▼
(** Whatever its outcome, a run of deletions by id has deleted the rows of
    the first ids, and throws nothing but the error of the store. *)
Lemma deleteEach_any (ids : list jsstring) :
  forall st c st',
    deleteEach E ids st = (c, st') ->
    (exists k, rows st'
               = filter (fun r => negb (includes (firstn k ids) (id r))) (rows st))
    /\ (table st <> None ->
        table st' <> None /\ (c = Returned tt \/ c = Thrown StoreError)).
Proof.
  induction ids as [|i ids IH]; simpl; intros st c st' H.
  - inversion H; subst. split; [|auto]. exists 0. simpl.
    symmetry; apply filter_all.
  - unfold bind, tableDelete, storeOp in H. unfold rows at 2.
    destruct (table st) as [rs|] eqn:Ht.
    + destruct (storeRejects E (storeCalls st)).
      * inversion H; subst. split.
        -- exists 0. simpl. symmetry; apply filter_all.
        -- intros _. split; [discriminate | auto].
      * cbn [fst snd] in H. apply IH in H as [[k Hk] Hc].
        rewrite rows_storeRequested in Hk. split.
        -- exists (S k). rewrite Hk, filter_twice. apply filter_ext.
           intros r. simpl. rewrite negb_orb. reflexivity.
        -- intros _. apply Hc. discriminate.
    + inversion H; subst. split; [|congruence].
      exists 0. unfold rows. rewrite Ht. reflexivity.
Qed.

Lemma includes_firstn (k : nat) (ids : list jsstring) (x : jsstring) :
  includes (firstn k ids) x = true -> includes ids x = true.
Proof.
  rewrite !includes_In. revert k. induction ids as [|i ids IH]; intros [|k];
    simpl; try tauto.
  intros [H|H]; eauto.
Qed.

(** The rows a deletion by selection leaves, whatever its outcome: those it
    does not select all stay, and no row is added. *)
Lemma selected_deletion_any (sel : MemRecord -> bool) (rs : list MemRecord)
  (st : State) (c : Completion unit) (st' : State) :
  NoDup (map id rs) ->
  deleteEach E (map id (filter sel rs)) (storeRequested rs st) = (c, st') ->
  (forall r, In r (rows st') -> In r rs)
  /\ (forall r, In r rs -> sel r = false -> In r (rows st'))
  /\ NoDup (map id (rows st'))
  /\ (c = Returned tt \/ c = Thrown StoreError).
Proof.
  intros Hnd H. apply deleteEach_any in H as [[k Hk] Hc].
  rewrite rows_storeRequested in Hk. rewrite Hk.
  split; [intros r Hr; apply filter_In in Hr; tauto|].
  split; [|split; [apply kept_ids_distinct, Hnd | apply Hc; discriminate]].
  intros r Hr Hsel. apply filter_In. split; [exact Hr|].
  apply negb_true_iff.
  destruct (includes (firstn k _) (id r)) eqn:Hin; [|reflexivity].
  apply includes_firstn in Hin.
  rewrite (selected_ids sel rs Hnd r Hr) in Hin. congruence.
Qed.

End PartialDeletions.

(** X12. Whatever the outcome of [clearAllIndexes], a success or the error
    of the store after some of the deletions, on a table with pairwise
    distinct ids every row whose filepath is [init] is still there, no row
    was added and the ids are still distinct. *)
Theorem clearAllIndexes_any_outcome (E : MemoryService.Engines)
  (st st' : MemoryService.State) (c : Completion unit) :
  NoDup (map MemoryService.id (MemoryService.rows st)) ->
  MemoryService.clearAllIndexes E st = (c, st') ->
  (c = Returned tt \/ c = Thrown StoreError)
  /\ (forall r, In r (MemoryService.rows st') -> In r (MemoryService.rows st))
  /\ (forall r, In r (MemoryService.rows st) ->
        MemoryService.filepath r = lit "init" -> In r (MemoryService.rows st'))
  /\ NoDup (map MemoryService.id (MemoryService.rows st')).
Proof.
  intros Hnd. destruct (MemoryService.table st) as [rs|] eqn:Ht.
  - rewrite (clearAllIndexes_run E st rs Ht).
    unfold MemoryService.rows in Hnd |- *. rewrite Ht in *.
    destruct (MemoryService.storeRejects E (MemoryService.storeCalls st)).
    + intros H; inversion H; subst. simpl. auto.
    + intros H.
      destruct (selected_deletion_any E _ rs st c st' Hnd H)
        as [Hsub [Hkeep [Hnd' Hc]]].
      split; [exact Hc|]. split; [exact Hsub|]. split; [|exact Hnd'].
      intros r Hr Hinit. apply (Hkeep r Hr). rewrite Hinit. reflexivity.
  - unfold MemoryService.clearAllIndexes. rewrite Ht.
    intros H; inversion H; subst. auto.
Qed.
▲
▼
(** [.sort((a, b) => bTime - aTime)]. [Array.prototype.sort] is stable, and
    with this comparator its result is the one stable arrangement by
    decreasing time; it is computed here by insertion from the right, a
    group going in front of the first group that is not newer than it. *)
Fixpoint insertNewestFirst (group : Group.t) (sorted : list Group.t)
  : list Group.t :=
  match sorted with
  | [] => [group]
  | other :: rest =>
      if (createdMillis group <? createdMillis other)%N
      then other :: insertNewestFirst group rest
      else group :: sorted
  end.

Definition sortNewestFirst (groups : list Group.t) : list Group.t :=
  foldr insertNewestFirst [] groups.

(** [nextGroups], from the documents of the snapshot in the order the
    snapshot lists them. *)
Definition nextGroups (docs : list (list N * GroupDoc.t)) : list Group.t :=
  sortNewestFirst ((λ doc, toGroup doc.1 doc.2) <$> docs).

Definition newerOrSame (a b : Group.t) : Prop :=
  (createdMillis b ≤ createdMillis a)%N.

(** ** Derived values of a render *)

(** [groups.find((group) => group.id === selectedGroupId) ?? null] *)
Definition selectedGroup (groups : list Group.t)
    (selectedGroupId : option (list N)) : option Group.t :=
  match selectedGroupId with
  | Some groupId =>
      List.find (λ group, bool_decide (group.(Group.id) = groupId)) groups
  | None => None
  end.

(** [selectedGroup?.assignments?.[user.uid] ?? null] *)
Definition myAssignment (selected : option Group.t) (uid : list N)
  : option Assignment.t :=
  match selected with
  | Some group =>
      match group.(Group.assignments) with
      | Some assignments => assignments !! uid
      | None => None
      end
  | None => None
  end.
▲
▼
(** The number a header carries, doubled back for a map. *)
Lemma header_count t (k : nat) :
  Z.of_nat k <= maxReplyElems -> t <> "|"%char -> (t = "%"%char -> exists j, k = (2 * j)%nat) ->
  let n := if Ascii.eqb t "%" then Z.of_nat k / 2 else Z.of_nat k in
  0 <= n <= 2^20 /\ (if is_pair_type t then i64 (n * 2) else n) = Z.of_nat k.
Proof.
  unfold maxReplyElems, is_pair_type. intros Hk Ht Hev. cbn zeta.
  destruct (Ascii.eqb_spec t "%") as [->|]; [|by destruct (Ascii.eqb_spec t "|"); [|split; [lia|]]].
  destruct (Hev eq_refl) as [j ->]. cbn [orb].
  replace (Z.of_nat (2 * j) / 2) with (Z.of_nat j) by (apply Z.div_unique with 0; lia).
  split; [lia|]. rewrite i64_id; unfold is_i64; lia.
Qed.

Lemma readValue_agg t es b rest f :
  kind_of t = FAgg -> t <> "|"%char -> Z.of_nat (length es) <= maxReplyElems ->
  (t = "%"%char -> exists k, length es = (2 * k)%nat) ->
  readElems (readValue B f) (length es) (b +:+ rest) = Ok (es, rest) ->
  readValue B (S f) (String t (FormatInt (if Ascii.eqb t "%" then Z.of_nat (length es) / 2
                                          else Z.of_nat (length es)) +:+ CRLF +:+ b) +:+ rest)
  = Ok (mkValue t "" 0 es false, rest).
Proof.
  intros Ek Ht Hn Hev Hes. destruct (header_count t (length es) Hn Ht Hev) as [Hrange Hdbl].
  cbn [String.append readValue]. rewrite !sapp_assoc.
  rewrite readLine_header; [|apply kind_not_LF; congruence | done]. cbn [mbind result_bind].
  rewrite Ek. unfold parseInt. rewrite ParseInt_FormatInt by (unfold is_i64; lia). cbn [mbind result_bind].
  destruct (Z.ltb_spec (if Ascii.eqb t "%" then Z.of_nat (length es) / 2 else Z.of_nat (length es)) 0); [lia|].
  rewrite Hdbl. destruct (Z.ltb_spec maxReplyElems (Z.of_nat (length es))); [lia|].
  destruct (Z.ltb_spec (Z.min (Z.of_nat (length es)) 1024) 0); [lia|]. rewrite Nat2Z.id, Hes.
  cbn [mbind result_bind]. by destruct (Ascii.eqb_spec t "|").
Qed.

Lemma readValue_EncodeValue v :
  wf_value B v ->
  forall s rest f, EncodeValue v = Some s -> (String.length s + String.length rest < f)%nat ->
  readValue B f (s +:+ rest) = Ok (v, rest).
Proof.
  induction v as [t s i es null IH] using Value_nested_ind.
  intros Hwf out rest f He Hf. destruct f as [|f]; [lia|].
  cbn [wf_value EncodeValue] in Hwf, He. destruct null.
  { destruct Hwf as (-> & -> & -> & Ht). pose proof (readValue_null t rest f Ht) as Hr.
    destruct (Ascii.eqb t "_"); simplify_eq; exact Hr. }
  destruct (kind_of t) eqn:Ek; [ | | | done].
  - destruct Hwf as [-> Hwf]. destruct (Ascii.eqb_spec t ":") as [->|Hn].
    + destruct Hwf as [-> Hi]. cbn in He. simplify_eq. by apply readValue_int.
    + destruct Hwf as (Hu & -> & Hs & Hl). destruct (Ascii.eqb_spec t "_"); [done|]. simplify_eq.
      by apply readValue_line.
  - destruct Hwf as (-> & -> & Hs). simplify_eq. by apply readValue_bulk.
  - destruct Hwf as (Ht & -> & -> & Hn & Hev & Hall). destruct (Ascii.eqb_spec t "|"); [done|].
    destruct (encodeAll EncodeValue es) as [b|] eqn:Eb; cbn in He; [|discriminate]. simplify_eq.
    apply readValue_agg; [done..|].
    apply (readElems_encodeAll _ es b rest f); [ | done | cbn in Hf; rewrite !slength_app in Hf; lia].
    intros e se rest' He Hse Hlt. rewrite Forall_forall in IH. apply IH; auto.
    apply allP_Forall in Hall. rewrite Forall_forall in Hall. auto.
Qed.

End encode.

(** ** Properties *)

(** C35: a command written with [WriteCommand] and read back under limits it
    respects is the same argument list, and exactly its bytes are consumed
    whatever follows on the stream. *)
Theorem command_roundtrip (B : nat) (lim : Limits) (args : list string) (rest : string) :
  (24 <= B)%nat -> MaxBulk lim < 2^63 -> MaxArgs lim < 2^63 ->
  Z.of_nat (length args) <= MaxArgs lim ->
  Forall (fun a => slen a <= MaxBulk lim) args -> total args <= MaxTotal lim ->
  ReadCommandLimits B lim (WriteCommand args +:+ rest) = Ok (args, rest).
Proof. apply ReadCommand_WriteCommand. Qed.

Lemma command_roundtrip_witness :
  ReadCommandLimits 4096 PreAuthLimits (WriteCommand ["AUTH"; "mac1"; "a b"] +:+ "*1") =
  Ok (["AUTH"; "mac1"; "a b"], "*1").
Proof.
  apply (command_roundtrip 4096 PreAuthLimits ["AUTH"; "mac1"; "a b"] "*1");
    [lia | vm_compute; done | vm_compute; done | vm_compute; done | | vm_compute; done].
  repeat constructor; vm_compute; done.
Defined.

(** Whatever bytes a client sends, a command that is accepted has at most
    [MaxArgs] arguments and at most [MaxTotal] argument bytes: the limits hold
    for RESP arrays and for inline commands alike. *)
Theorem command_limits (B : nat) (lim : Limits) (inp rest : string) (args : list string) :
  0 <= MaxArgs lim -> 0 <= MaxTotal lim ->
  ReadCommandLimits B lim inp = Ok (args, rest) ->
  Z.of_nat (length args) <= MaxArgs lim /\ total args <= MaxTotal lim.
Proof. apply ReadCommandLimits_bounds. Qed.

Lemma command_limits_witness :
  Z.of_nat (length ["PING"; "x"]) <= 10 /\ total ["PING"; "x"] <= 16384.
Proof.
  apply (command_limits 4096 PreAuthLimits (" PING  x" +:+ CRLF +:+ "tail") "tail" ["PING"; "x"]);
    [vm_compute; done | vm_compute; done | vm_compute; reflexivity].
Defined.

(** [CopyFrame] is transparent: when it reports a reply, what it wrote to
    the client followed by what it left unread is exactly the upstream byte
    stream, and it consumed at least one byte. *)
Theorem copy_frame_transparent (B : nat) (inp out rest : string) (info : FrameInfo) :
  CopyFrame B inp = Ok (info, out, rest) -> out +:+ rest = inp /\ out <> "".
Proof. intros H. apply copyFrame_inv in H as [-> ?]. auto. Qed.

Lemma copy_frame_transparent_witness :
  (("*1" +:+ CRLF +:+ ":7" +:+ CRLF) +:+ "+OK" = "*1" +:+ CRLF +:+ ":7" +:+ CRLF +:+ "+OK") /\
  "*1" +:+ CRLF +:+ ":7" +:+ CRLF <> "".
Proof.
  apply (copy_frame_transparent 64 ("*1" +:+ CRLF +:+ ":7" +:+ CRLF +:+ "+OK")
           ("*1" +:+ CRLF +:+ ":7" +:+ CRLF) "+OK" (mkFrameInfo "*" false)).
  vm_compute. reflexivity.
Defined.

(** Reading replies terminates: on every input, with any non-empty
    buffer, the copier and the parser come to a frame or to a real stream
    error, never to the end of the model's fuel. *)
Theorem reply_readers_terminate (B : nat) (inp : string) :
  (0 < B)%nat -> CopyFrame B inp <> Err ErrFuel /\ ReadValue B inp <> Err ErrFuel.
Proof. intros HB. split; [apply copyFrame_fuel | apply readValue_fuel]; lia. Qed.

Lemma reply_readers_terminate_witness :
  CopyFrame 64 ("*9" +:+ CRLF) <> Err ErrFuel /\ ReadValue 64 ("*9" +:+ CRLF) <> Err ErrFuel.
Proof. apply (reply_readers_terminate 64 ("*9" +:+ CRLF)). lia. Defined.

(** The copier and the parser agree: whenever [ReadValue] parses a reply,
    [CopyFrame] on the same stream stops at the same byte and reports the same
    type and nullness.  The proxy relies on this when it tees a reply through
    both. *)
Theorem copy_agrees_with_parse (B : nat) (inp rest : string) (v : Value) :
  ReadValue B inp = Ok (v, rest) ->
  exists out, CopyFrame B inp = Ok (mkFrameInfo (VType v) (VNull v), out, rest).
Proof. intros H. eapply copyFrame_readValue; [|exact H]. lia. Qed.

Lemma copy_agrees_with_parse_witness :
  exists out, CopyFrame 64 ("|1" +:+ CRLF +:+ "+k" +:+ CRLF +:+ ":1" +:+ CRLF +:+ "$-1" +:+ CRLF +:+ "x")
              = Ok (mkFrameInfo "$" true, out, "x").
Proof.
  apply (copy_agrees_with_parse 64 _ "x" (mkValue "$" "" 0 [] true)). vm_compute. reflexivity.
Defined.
▲
§ **Exercise objective**
Out of the data above, transcribe exactly and only the lines starting with the line that has "(** Whatever its" and going on through the line that has "destruct (table st) as [rs|] eqn:Ht.", both included.

§ **Task result**
(** Whatever its outcome, a run of deletions by id has deleted the rows of
    the first ids, and throws nothing but the error of the store. *)
Lemma deleteEach_any (ids : list jsstring) :
  forall st c st',
    deleteEach E ids st = (c, st') ->
    (exists k, rows st'
               = filter (fun r => negb (includes (firstn k ids) (id r))) (rows st))
    /\ (table st <> None ->
        table st' <> None /\ (c = Returned tt \/ c = Thrown StoreError)).
Proof.
  induction ids as [|i ids IH]; simpl; intros st c st' H.
  - inversion H; subst. split; [|auto]. exists 0. simpl.
    symmetry; apply filter_all.
  - unfold bind, tableDelete, storeOp in H. unfold rows at 2.
    destruct (table st) as [rs|] eqn:Ht.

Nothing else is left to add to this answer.